* ACTION ITEM:
The entire listing below must be written out word for word.

*** INPUT MATERIAL ***

Lemma occupied_forever st sid i :
  wf st -> holder (shard_at st sid i) <> 0 ->
  forall txs env ev prf,
    addShard env sid i ev prf (run txs st) = inl (Revert "Shard already exists") /\
    step (env, AddShard sid i ev prf) (run txs st) = run txs st /\
    encryptedValue (shard_at (run txs st) sid i) = encryptedValue (shard_at st sid i) /\
    holder (shard_at (run txs st) sid i) = holder (shard_at st sid i).
Proof.
  intros Hwf Hh txs env ev prf.
  destruct (run_held txs st sid i Hh) as (He & Hh' & _).
  assert (holder (shard_at (run txs st) sid i) <> 0) as Hocc by congruence.
  destruct (wf_holder _ (wf_run txs st Hwf) sid i Hocc) as [Hn Hi].
  pose proof (addShard_occupied env sid i ev prf _ Hn Hi Hocc) as Hrev.
  split; [done|]. split; [|done].
  by apply (step_reverted _ _ (Revert "Shard already exists")).
Qed.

*** End of INPUT MATERIAL ***

* TASK RESPONSE:
Lemma occupied_forever st sid i :
  wf st -> holder (shard_at st sid i) <> 0 ->
  forall txs env ev prf,
    addShard env sid i ev prf (run txs st) = inl (Revert "Shard already exists") /\
    step (env, AddShard sid i ev prf) (run txs st) = run txs st /\
    encryptedValue (shard_at (run txs st) sid i) = encryptedValue (shard_at st sid i) /\
    holder (shard_at (run txs st) sid i) = holder (shard_at st sid i).
Proof.
  intros Hwf Hh txs env ev prf.
  destruct (run_held txs st sid i Hh) as (He & Hh' & _).
  assert (holder (shard_at (run txs st) sid i) <> 0) as Hocc by congruence.
  destruct (wf_holder _ (wf_run txs st Hwf) sid i Hocc) as [Hn Hi].
  pose proof (addShard_occupied env sid i ev prf _ Hn Hi Hocc) as Hrev.
  split; [done|]. split; [|done].
  by apply (step_reverted _ _ (Revert "Shard already exists")).
Qed.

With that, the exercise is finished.